Java 8 finally gave Java developers a taste of functional programming but the feature is just an add on to the language. This was done, I think, to maintain backwards compatibility with the millions of Java applications in the field.
The R Language versus Statically Typed Languages
One thing about the languages I listed, is that they most are strongly typed. Python and Ruby feature duck typing that does not allow the datatype to change once a value is assigned to a variable. That’s not as safe as statically typed variables but it is safer than dynamically typed variables.
So why would anyone want to use a language like R that is dynamically typed?
Productivity is one feature that comes to mind. I can input a data set, cleanse and refactor the data, and then create a graph using R’s ggpplot2 library faster that I can do that in statically typed languages.
Another nice feature of R is its interactive nature. Scala has a REPL but as of the writing of this article Java 8 still lacks a REPL. R studio features a split screen with source code on the top. The bottom features a command line window that allows the developer to try out code snippets and then incorporate the new code into the source code window.
R is one of the de facto programming languages for data science. The other is Python. Is R a better choice than Python? I think it depends on your mind set. Python looks a lot more like a standard language such as Java or C#. Python eliminates the myriad of curly braces in Java and other languages.
Some drawbacks to Python is the control of the language that resides with a single person. Another negative were the changes in version 3 of Python that were not compatible with Python 2. Try doing that with Java and you would start a world wide language revolt.
As the capabilities of Python have improved over the years, Python has started to gain market share from R. R is still very popular with people doing analytics.
Plotting Graphs with ggplot2
A package called ggplot2 bring visualization capabilities to R. I did not have any problems getting my charts to work. They were not perfect but a few minutes spent fixing issues and I was done.
As you can see from the chart below there are several insights gained by performing this data analysis. The chart depicts the survival rates of passengers on the Titanic.
First, the survival rate of the passengers is closely correlated to the passenger class. That big red rectangle on the right shows that the people with the economy class tickets were much more likely to perish. Second, the type of passenger cabin also shows that passengers in the U-cabins had a lower survival rate than those in the other cabin types.

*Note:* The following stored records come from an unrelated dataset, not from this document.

(** * cherab/mastu: equilibrium time-slice lookup, boundary-polygon
    sanitising and loader configuration checks

    A shallow embedding of
      - cherab/mastu/equilibrium/equilibrium.py
          (MASTEquilibrium, MASTUEquilibrium),
      - cherab/mastu/bolometry/detectors/load_detectors.py
          (load_default_bolometer_config),
      - examples/bolometry/sensitivities/rtm_sensitivities.py (main).

    Conventions of the embedding.
      - A float64 is an exact rational (Q): comparisons, subtraction, squares
        and absolute values are the exact ones; NaN, infinities and rounding
        are outside the model.
      - A one-dimensional numpy array is a list; a[i] on a list raises
        IndexError out of range, as numpy does.
      - A Python exception is a value of [exn]; a function that may raise
        returns a [result].
      - The data archive (pyuda) is a record of answers, [Archive]; code that
        queries it threads the log of the queries made so far. *)

From Stdlib Require Import ZArith QArith Qabs Lqa Lia String Ascii.
From stdpp Require Import base tactics option list sorting.

(** ** Exceptions and results *)

(** The messages of the ValueErrors the code raises. [OutsideRange lo hi] is
    'Requested time lies outside the range of the data: [lo, hi]s.'. *)
Inductive message : Type :=
  | OutsideRange (lo hi : Q)
  | InconsistentLength
  | LessThan2Points
  | ZeroSizeReduction
  | NotOneElement
  | StackShapeMismatch
  | UnpackMismatch
  | CameraIDNotRecognised
  | BadChamber
  | BadSXDLCamera
  | BadCoreCamera
  | UnsupportedCamera
  | MASTPulseTooLate
  | MASTUPulseTooEarly.

Inductive exn : Type :=
  | IndexError
  | ValueError (m : message)
  | TypeError
  | AttributeError
  | KeyError
  | UnboundLocalError
  | UDAException
  | ArchiveError (code : Z).

Inductive result (A : Type) : Type :=
  | Ok (a : A)
  | Raise (e : exn).
Arguments Ok {A} a.
Arguments Raise {A} e.

#[export] Instance result_ret : MRet result := @Ok.
#[export] Instance result_bind : MBind result := fun A B k r =>
  match r with
  | Ok a => k a
  | Raise e => Raise e
  end.

(** try: body / except IndexError: handler *)
Definition except_IndexError {A : Type} (body handler : result A) : result A :=
  match body with
  | Raise IndexError => handler
  | r => r
  end.

(** try: body / except AttributeError: handler *)
Definition except_AttributeError {A : Type} (body handler : result A) : result A :=
  match body with
  | Raise AttributeError => handler
  | r => r
  end.

(** ** The numpy operations the code uses *)

Definition Qltb (x y : Q) : bool := negb (Qle_bool y x).
Definition Qneb (x y : Q) : bool := negb (Qeq_bool x y).

(** a[i] for a non-negative index i *)
Definition getitem {A : Type} (a : list A) (i : nat) : result A :=
  match a !! i with
  | Some x => Ok x
  | None => Raise IndexError
  end.

Definition Qminb (x y : Q) : Q := if Qltb y x then y else x.
Definition Qmaxb (x y : Q) : Q := if Qltb x y then y else x.

(** a.min() and a.max(): the reduction of an empty array is a ValueError. *)
Definition np_min (a : list Q) : result Q :=
  match a with
  | [] => Raise (ValueError ZeroSizeReduction)
  | x :: xs => Ok (foldl Qminb x xs)
  end.

Definition np_max (a : list Q) : result Q :=
  match a with
  | [] => Raise (ValueError ZeroSizeReduction)
  | x :: xs => Ok (foldl Qmaxb x xs)
  end.

(** np.searchsorted(a, v, side="left"): numpy's binary search. The loop
      while (min_idx < max_idx) {
        mid_idx = min_idx + ((max_idx - min_idx) >> 1);
        if (a[mid_idx] < v) min_idx = mid_idx + 1; else max_idx = mid_idx; }
    run with a counter that bounds its iterations. *)
Fixpoint binsearch_left (fuel : nat) (a : list Q) (v : Q) (min_idx max_idx : nat) : nat :=
  match fuel with
  | O => min_idx
  | S fuel' =>
      if (min_idx <? max_idx)%nat then
        let mid_idx := (min_idx + (max_idx - min_idx) / 2)%nat in
        match a !! mid_idx with
        | Some mid_val =>
            if Qltb mid_val v
            then binsearch_left fuel' a v (mid_idx + 1) max_idx
            else binsearch_left fuel' a v min_idx mid_idx
        | None => min_idx
        end
      else min_idx
  end.

Definition searchsorted_left (a : list Q) (v : Q) : nat :=
  binsearch_left (length a) a v 0 (length a).

(** np.argmin: the index of the first minimum. *)
Fixpoint argmin_from (best : Q) (best_i i : nat) (a : list Q) : nat :=
  match a with
  | [] => best_i
  | x :: xs =>
      if Qltb x best then argmin_from x i (S i) xs
      else argmin_from best best_i (S i) xs
  end.

Definition np_argmin (a : list Q) : result nat :=
  match a with
  | [] => Raise (ValueError ZeroSizeReduction)
  | x :: xs => Ok (argmin_from x 0 1 xs)
  end.

(** a[mask] for a boolean mask *)
Fixpoint mask_select {A : Type} (a : list A) (mask : list bool) : list A :=
  match a, mask with
  | x :: a', b :: mask' =>
      if b then x :: mask_select a' mask' else mask_select a' mask'
  | _, _ => []
  end.

(** a[0:k]: a negative k counts from the end of the array. *)
Definition slice_to {A : Type} (a : list A) (k : Z) : list A :=
  if (k <? 0)%Z then take (Z.to_nat (Z.of_nat (length a) + k)) a
  else take (Z.to_nat k) a.

(** a.item(): the one element of an array of size one. *)
Definition item {A : Type} (a : list A) : result A :=
  match a with
  | [x] => Ok x
  | _ => Raise (ValueError NotOneElement)
  end.

(** A polygon as a 2xN array: the row of radii and the row of heights. *)
Definition array2xN : Type := list Q * list Q.

Definition vertex_eqb (p q : Q * Q) : bool :=
  Qeq_bool (fst p) (fst q) && Qeq_bool (snd p) (snd q).

(** A point that is not the given first vertex. *)
Definition differs_from (first p : Q * Q) : bool := negb (vertex_eqb p first).

(** poly.T of an Nx2 array of points *)
Definition transpose (points : list (Q * Q)) : array2xN :=
  (map fst points, map snd points).

(** np.stack((r, z), axis=0) *)
Definition np_stack (r z : list Q) : result array2xN :=
  if (length r =? length z)%nat then Ok (r, z)
  else Raise (ValueError StackShapeMismatch).

(** p[:, i] *)
Definition column (p : array2xN) (i : nat) : result (Q * Q) :=
  r ← getitem (fst p) i;
  z ← getitem (snd p) i;
  Ok (r, z).

(** p[:, -1] *)
Definition last_column (p : array2xN) : result (Q * Q) :=
  match length (fst p) with
  | O => Raise IndexError
  | S n => column p n
  end.

(** p[:, :-1] *)
Definition drop_last_column (p : array2xN) : array2xN :=
  (take (length (fst p) - 1) (fst p), take (length (snd p) - 1) (snd p)).

(** The columns of a 2xN array, as vertices. *)
Definition vertices (p : array2xN) : list (Q * Q) := zip (fst p) (snd p).

(** ** The data archive *)

(** A pulse argument as Python passes it: an int, a float or a string. *)
Inductive pulse : Type :=
  | PInt (n : Z)
  | PFloat (x : Q)
  | PStr (s : string).

(** A pyuda signal, by the views the code takes of it: [data] is .data of a
    one-dimensional signal (also after .squeeze()), [data2] the rows of .data
    of a two-dimensional one, [idata] .data of a signal of integers, [dim0]
    is .dims[0].data. *)
Record Signal : Type := {
  data : list Q;
  data2 : list (list Q);
  idata : list Z;
  dim0 : list Q
}.

(** What the archive answers: to pyuda.Client(), to client.get(name, pulse)
    and to client.geometry(path, shot, ...). *)
Record Archive : Type := {
  connect : result unit;
  get : string -> pulse -> result Signal;
  geometry : string -> pulse -> result unit
}.

Inductive event : Type :=
  | Connect
  | Get (name : string) (p : pulse)
  | Geometry (path : string) (p : pulse).

(** A computation that queries the archive: from the log so far to the log
    afterwards and the outcome. *)
Definition io (A : Type) : Type := list event -> list event * result A.

#[export] Instance io_ret : MRet io := fun A a log => (log, Ok a).
#[export] Instance io_bind : MBind io := fun A B k c log =>
  match c log with
  | (log', Ok a) => k a log'
  | (log', Raise e) => (log', Raise e)
  end.

Definition lift {A : Type} (r : result A) : io A := fun log => (log, r).
Definition run {A : Type} (c : io A) : list event * result A := c [].

Definition pyuda_Client (ar : Archive) : io unit :=
  fun log => (log ++ [Connect], connect ar).
Definition client_get (ar : Archive) (name : string) (p : pulse) : io Signal :=
  fun log => (log ++ [Get name p], get ar name p).
Definition client_geometry (ar : Archive) (path : string) (p : pulse) : io unit :=
  fun log => (log ++ [Geometry path p], geometry ar path p).

(** pulse >= n and pulse < n for an int n: a str against an int is a
    TypeError. *)
Definition pulse_ge (p : pulse) (n : Z) : result bool :=
  match p with
  | PInt m => Ok (n <=? m)%Z
  | PFloat x => Ok (Qle_bool (inject_Z n) x)
  | PStr _ => Raise TypeError
  end.

Definition pulse_lt (p : pulse) (n : Z) : result bool :=
  match p with
  | PInt m => Ok (m <? n)%Z
  | PFloat x => Ok (Qltb x (inject_Z n))
  | PStr _ => Raise TypeError
  end.

(** isinstance(pulse, int) *)
Definition isinstance_int (p : pulse) : bool :=
  match p with
  | PInt _ => true
  | _ => false
  end.

(** The time-slice handed to the caller. EFITEquilibrium takes, besides the
    fields below, the flux grid, the profiles and the axis, X-point and
    strike-point coordinates: those are archive arrays read at the selected
    index and handed on unchanged, and they are not part of this model. *)
Record EFITEquilibrium : Type := {
  efit_lcfs_polygon : array2xN;
  efit_limiter_polygon : array2xN;
  efit_time : Q
}.

(** ** class MASTEquilibrium *)

Module MASTEquilibrium.

(** The attributes of the object that the time-slice lookup reads. *)
Record t : Type := {
  time_slices : list Q;
  time_range : Q * Q;
  plasma_times : Signal;
  lcfs_poly_r : Signal;
  lcfs_poly_z : Signal;
  nlcfs : Signal;
  limiter_poly_r : Signal;
  limiter_poly_z : Signal;
  nlimiter : Signal
}.

(** __init__ (lines 36-107). The signals that the lookup below does not
    read are fetched, in the order of the source, and dropped; the list of
    X-point pairs (lines 82-85) is built from four of them and is not
    modelled. *)
Definition __init__ (ar : Archive) (pulse : pulse) : io t :=
  too_late ← lift (pulse_ge pulse 40000);
  if too_late : bool then lift (Raise (ValueError MASTPulseTooLate)) else
  _ ← pyuda_Client ar;
  psi ← client_get ar "efm_psi(r,z)" pulse;
  let time_slices := dim0 psi in
  _ ← client_get ar "efm_grid(r)" pulse;
  _ ← client_get ar "efm_grid(z)" pulse;
  _ ← client_get ar "efm_f(psi)_(c)" pulse;
  _ ← client_get ar "efm_q(psi)_(c)" pulse;
  _ ← client_get ar "efm_psi(r)" pulse;
  _ ← client_get ar "efm_psi_boundary" pulse;
  _ ← client_get ar "efm_psi_axis" pulse;
  _ ← client_get ar "efm_plasma_curr(C)" pulse;
  _ ← client_get ar "efm_bvac_val" pulse;
  _ ← client_get ar "efm_bvac_r" pulse;
  _ ← client_get ar "efm_magnetic_axis_r" pulse;
  _ ← client_get ar "efm_magnetic_axis_z" pulse;
  _ ← client_get ar "efm_xpoint1_r(c)" pulse;
  _ ← client_get ar "efm_xpoint1_z(c)" pulse;
  _ ← client_get ar "efm_xpoint2_r(c)" pulse;
  _ ← client_get ar "efm_xpoint2_z(c)" pulse;
  _ ← client_get ar "efm_minor_radius" pulse;
  lcfs_poly_r ← client_get ar "efm_lcfs(r)_(c)" pulse;
  lcfs_poly_z ← client_get ar "efm_lcfs(z)_(c)" pulse;
  nlcfs ← client_get ar "efm_lcfs(n)_(c)" pulse;
  limiter_poly_r ← client_get ar "efm_limiter(r)" pulse;
  limiter_poly_z ← client_get ar "efm_limiter(z)" pulse;
  nlimiter ← client_get ar "efm_limiter(n)" pulse;
  plasma_times ← client_get ar "efm_ip_times" pulse;
  tmin ← lift (np_min time_slices);
  tmax ← lift (np_max time_slices);
  mret {| time_slices := time_slices; time_range := (tmin, tmax);
          plasma_times := plasma_times;
          lcfs_poly_r := lcfs_poly_r; lcfs_poly_z := lcfs_poly_z;
          nlcfs := nlcfs;
          limiter_poly_r := limiter_poly_r; limiter_poly_z := limiter_poly_z;
          nlimiter := nlimiter |}.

R Charting Versus Tableau Charting
R’s charting capability is more difficult to use than that feature in Tableau. Have a look at the combination chart below. The chart shows what percentage of customers are leaving a financial institution by age bracket. With Tableau, I created the chart without writing any code.

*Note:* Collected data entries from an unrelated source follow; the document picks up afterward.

End CallEffects.

(** C8: the constructor returns for all arguments, and the instance holds
    the three arguments as given; the empty trace id and the empty list of
    flows are stored like any other. *)
Theorem C8_construction_stores_arguments tid fls sender :
  (∃ lg, __init__ tid fls sender = Ok lg ∧
         trace_id lg = tid ∧ flows lg = fls ∧ rpc lg = sender) ∧
  __init__ "" [] sender = Ok {| trace_id := ""; flows := []; rpc := sender |}.
Proof. split; [|reflexivity]. eexists. by split. Qed.

(** ** Scenarios: successive calls on one instance *)

Section Scenario.

Variable fl : Q → Q.







(** [sends] tells what the code does: the call makes its dispatch exactly
    when [sends] is true. *)
Lemma sends_dispatches c st :
  sends c = true ↔
  ∃ p, dispatches st (snd (call fl (method c) (message c) (extra c) st)) p.
Proof.
  unfold sends.
  destruct (merge_of (default VNone (extra c))) as [o|e] eqn:Hm.
  - split; [intros _|done]. eexists. by apply call_answers.
  - split; [discriminate|]. intros [p Hp].
    rewrite (call_stops fl _ _ _ _ e Hm) in Hp. by apply dispatches_grows in Hp.
Qed.








End Scenario.

(** ** Further properties of [_log] *)

Section Merge.

Variable fl : Q → Q.

(** X1: the attributes of a true object are merged as they are, nested
    values included; they are the only keys added, and a base field keeps
    its value unless an attribute has its name. *)
Theorem X1_object_extra_contributes_its_attributes sev msg hook (attrs : dict) st :
  truth (VObj hook attrs) = Ok true →
  ∃ p, dispatches st (snd (call fl sev msg (Some (VObj hook attrs)) st)) p ∧
       dom p = base_keys ∪ dom attrs ∧
       (∀ k v, attrs !! k = Some v → p !! k = Some v) ∧
       (∀ k, attrs !! k = None →
             p !! k = log_entry_of fl (method_name sev) (clock st) (self st) msg !! k).
Proof.
  intros Ht.
  assert (merge_of (VObj hook attrs) = Ok attrs) as Hm
    by (unfold merge_of; by rewrite Ht).
  eexists. split; [by apply call_answers|]. apply merged_shape.
Qed.

(** X2: every entry of a non-empty plain dict (an instance of [dict]
    itself) reaches the sender under its own key with its own value; no
    other key is added, and a base field keeps its value unless the dict
    has its name. *)
Theorem X2_dict_extra_contributes_its_entries sev msg (d : dict) st :
  d ≠ ∅ →
  ∃ p, dispatches st (snd (call fl sev msg (Some (VDict d)) st)) p ∧
       dom p = base_keys ∪ dom d ∧
       (∀ k v, d !! k = Some v → p !! k = Some v) ∧
       (∀ k, d !! k = None →
             p !! k = log_entry_of fl (method_name sev) (clock st) (self st) msg !! k).
Proof.
  intros Hd.
  assert (merge_of (VDict d) = Ok d) as Hm
    by (unfold merge_of; simpl; by rewrite bool_decide_eq_false_2).
  eexists. split; [by apply call_answers|]. apply merged_shape.
Qed.

(** X3: whatever the extra, every record a call puts on the wire is a
    ["log"] event for the sender of the instance, and its payload has all
    five base keys: the merge adds or overwrites, it never removes. *)
Theorem X3_base_keys_are_always_present sev msg args st :
  Forall (λ c, callee c = rpc (self st) ∧ event c = "log" ∧
               base_keys ⊆ dom (payload c))
         (sent_by (call fl sev msg args) st).
Proof.
  rewrite call_sent.
  destruct (merge_of (default VNone args)) as [o|e]; [|constructor].
  constructor; [|constructor]. simpl. split; [done|]. split; [done|].
  rewrite dom_union_L, log_entry_dom. apply union_subseteq_r.
Qed.


End Merge.

(** ** Exceptions *)

Section Exceptions.

Variable fl : Q → Q.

The Tableau chart is interactive. Click on the image to go to my public tableau site. Overall, Tableau’s chart looks better delivers the interactive functionality that ggplot2 is missing. Ggplot2 does have a big advantage in terms of price, it’s free. Tableau costs money and the price of Tableau server edition is quite substantial. Startup companies are going to favor R or Microsoft BI for that reason.
R Language Learning Resources
David Langer has an excellent introduction to the R language on YouTube. The intro has three videos that total around three hours. If you decide to actually install R Studio and code the exercises, you can complete the course in about ten hours.
I have a programming background, so learning R was relatively easy. The way the data frame object allows the manipulation of data is powerful. R has a functional feel even though R supports mutations. R is supposed to be more difficult than Python but learning the language felt natural because R builds data in a way that reminds me of Scala. In Scala, to avoid mutations, you just combine data together to create new data. That’s how R feels to me.
Although R is losing market share relative to Python in the data science arena, I think R is still growing.
I think the real challenges are for Tableau and SAS both of which face challenges from Microsoft (Power BI) and open source software like R and Python.